Of the AI researchers I’ve spoken with whose stated goal is to achieve AGI, all are aware of the problem of runaway AI. But none, except Omohundro, have spent concerted time addressing it. Some have even gone so far as to say they don’t know why they don’t think about it when they know they should. But it’s easy to see why not. The technology is fascinating. The advances are real. The problems seem remote. The pursuit can be profitable, and may someday be wildly so. For the most part the researchers I’ve spoken with had deep personal revelations at a young age about what they wanted to spend their lives doing, and that was to build brains, robots, or intelligent computers. As leaders in their fields they are thrilled to now have the opportunity and the funds to pursue their dreams, and at some of the most respected universities and corporations in the world. Clearly there are a number of cognitive biases at work within their extra-large brains when they consider the risks.(Barrat, 234-235)
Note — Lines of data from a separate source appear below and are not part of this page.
(** The count of bytes in use is not part of the promise. *)
Lemma used_inv busy live ar st T n : pool_inv busy live ar st -> 0 <= T < 16 ->
  pool_inv busy live ar (update_pool T (fun p => set_used (n p) p) st).
Proof.
  intros [H1 [H2 H2'] H3 H4 H5 H6 H7 H8] HT.
  destruct (update_pool_spec T (fun p => set_used (n p) p) st HT H2 ltac:(done)) as (E1 & E2 & E3 & E4 & E5 & E6).
  set (st' := update_pool _ _ st) in *. clearbody st'. 
  assert (forall a, header_at junk a st' = header_at junk a st) as Hh by (intros a; unfold header_at; by rewrite E4).
  constructor; try rewrite E3; try done.
  - by rewrite E6.
  - intros a T' S Ha. specialize (H5 a T' S Ha). unfold live_ok, class_ok in *. by rewrite Hh.
  - intros a T' S Ha Hb. specialize (H6 a T' S Ha Hb). unfold head_of in *. by rewrite Hh, E5.
  - intros T' HT'. specialize (H7 T' HT'). unfold frees in *. rewrite E2 by done. by destruct (decide (T' = T)) as [->|].
  - intros T' a i Ha Hb. specialize (H8 T' a i Ha Hb). unfold free_head in *. by rewrite Hh.
Qed.

(** Writing the head and the tail of a block finishes it. *)
Lemma head_written live ar st a T S : pool_inv (Some a) live ar st -> live !! a = Some (T, S) ->
  pool_inv None live ar (set_tail (u64 (a + S - SIZE_OF_POOL_TAIL)) S
    (set_header a (mkHeader POOL_HEAD_SIGNATURE (BlockIndex (header_at junk a st)) T S) st)).
Proof.
  intros Hinv Ha. pose proof (live_range Hinv a T S Ha) as (p & A & Hp & _ & HS & Hpa & HaS & _).
  destruct (wf_arenas _ _ _ _ Hinv p A Hp) as (_ & _ & Hp0 & _ & (attr & (E & HE & _ & Hs & He) & _) & _).
  assert (0 < a /\ a + S < 2 ^ 64) as [Ha0 HaT].
  { pose proof (ok_entries _ (proj1 (wf_pages _ _ _ _ Hinv))) as Hes. rewrite Forall_forall in Hes.
    destruct (Hes E HE) as [Hr _]. unfold page_range in Hr. lia. }
  rewrite u64_id by (unfold SIZE_OF_POOL_TAIL; lia). set (h := mkHeader _ _ _ _). set (st' := set_tail _ _ _).
  assert (header_at junk a st' = h) as Hha by (unfold header_at; cbn; by rewrite lookup_insert_eq).
  assert (forall b, b <> a -> header_at junk b st' = header_at junk b st) as Hhb.
  { intros b Hb. unfold header_at. cbn. by rewrite lookup_insert_ne. }
  pose proof Hinv as [H1 H2 H3 H4 H5 H6 H7 H8]. constructor; try done.
  - intros b T' S' Hb. specialize (H5 b T' S' Hb). unfold live_ok, class_ok in *.
    destruct (decide (b = a)) as [->|Hne]; [by rewrite Hha|by rewrite Hhb].
  - intros b T' S' Hb _. destruct (decide (b = a)) as [->|Hne].
    + rewrite Ha in Hb. injection Hb as <- <-. unfold head_of. rewrite Hha. split_and!; try done.
      cbn. apply lookup_insert_eq.
    + specialize (H6 b T' S' Hb ltac:(congruence)). unfold head_of in *. rewrite Hhb by done.
      destruct H6 as (? & ? & ? & Ht). split_and!; try done. cbn. rewrite lookup_insert_ne; [done|].
      pose proof (live_apart Hinv a T S b T' S' Ha Hb ltac:(done)). pose proof (live_range Hinv b T' S' Hb) as (? & ? & _ & _ & ? & _).
      unfold SIZE_OF_POOL_TAIL. lia.
  - intros T' b i Hb Hl. specialize (H8 T' b i Hb Hl). unfold free_head in *. by rewrite Hhb by congruence.
Qed.

(** A free block is taken whole. *)
Lemma pop_inv live ar st T a i l S : pool_inv None live ar st -> 0 <= T < 16 -> 0 <= i < 12 ->
  FreeList (pool_of T st) !! Z.to_nat i = Some (a :: l) ->
  40 <= S < 2 ^ 64 - 4096 -> S mod 8 = 0 -> GetPoolIndexFromSize S = i ->
  block_in ar T a i /\ live !! a = None /\
  pool_inv (Some a) (<[a := (T, S)]> live) ar (update_pool T (pop_free i) st).
Proof.
  intros Hinv HT Hi Hl HS HS8 HSi. pose proof Hinv as [H1 [H2 H2'] H3 H4 H5 H6 H7 H8].
  pose proof (pool_blocks_pop i a l _ ltac:(lia) Hl) as Hp.
  destruct (H7 T HT) as [Hnd Hin]. assert (block_in ar T a i /\ live !! a = None) as [Hb Hla].
  { apply Hin. unfold frees. rewrite Hp. by apply elem_of_cons; left. }
  split; [done|]. split; [done|].
  assert (i < 7) as Hi7 by (pose proof (block_range Hinv T a i Hb) as (? & ? & _ & _ & _ & _ & _ & ? & _); lia).
  destruct (update_pool_spec T (pop_free i) st HT H2) as (E1 & E2 & E3 & E4 & E5 & E6).
  { intros q. unfold pop_free. cbn. by rewrite length_alter. }
  set (st' := update_pool _ _ st) in *. clearbody st'.
  assert (forall b, header_at junk b st' = header_at junk b st) as Hh by (intros b; unfold header_at; by rewrite E4).
  constructor; try rewrite E3; try done.
  - by rewrite E6.
  - intros b T' S'. rewrite lookup_insert_Some. intros [[<- [= <- <-]]|[_ Hb']].
    + split_and!; try lia; [|left; by rewrite HSi]. right. rewrite Hh. destruct (H8 _ _ _ Hb Hla) as [_ ->]. lia.
    + specialize (H5 b T' S' Hb'). unfold live_ok, class_ok in *. by rewrite Hh.
  - intros b T' S'. rewrite lookup_insert_Some. intros [[<- _]|[_ Hb']] Hbusy; [done|].
    specialize (H6 b T' S' Hb' ltac:(done)). unfold head_of in *. by rewrite Hh, E5.
  - intros T' HT'. unfold frees in *. rewrite E2 by done. destruct (decide (T' = T)) as [->|Hne].
    + rewrite Hp in Hnd. cbn in Hnd. apply NoDup_cons in Hnd as [Hna Hnd]. split; [done|]. intros b j.
      specialize (Hin b j). rewrite Hp in Hin. rewrite elem_of_cons in Hin. rewrite lookup_insert_None. split.
      * intros Hbj. destruct Hin as [Hin _]. destruct Hin as [? ?]; [by right|]. split_and!; try done.
        intros <-. apply Hna, list_elem_of_fmap. by exists (a, j).
      * intros [Hbl [Hbn Hba]]. destruct Hin as [_ [[= -> ->]|?]]; done.
    + destruct (H7 T' HT') as [Hnd' Hin']. split; [done|]. intros b j. rewrite Hin', lookup_insert_None. split; [|by intros [? [? _]]].
      intros [Hbl Hbn]. split_and!; try done. intros <-.
      destruct (block_apart Hinv _ _ _ _ _ _ Hb Hbl) as [[? _]|?]; [congruence|].
      pose proof (block_range Hinv _ _ _ Hbl) as (? & ? & _ & _ & _ & _ & _ & ? & _).
      pose proof (class_size_pos i ltac:(lia)). pose proof (class_size_pos j ltac:(lia)). lia.
  - intros T' b j Hbl. rewrite lookup_insert_None. intros [Hbn _]. specialize (H8 _ _ _ Hbl Hbn). unfold free_head in *. by rewrite Hh.
Qed.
 And behind most of this is the need to weaponize AI and Robotics technologies. At least here in the States, DARPA is the great power and funder behind most of the stealth companies and other like Google, IBM, and others… Not to put too fine a point on it, but the “D” is for “Defense.” It’s not the least bit controversial to anticipate that when AGI comes about, it’ll be partly or wholly due to DARPA funding. The development of information technology owes a great debt to DARPA. But that doesn’t alter the fact that DARPA has authorized its contractors to weaponize AI in battlefield robots and autonomous drones. Of course DARPA will continue to fund AI’s weaponization all the way to AGI. Absolutely nothing stands in its way. (Barrat, 235)

So here we are at the transitional moment staring into the abyss of the future wondering what beasts lurk on the other side. As Barrat surmises “I believe we’ll first have horrendous accidents, and should count ourselves fortunate if we as a species survive them, chastened and reformed. Psychologically and commercially, the stage is set for a disaster. What can we do to prevent it?” (Barrat, 236)

Nothing.

Only the possibility of youth, or as Land tells us as we enter the derelicted warrens at the heart of darkness where feral youth cultures splice neo-rituals with innovated weapons, dangerous drugs, and scavenged infotech. As their skins migrate to machine interfacing they become mottled and reptilian. They kill each other for artificial body-parts, explore the outer reaches of meaningless sex, tinker with their DNA, and listen to LOUD electro-sonic mayhem untouched by human feeling. (Land, KL 6218-6222)

Welcome to the posthuman Real.

1. Luis Suarez-Villa. Technocapitalism: A Critical Perspective on Technological Innovation and Corporatism (Kindle Locations 364-365). Kindle Edition. 
2. Land, Nick (2013-07-01). Fanged Noumena: Collected Writings 1987 – 2007 (Kindle Location 6049). Urbanomic/Sequence Press. Kindle Edition.
3. Floridi, Luciano (2013-10-10). The Ethics of Information (p. 6). Oxford University Press, USA. Kindle Edition.
4. Floridi, Luciano. The Onlife Manifesto. (see here)
5. Barrat, James (2013-10-01). Our Final Invention: Artificial Intelligence and the End of the Human Era (p. 230). St. Martin’s Press. Kindle Edition.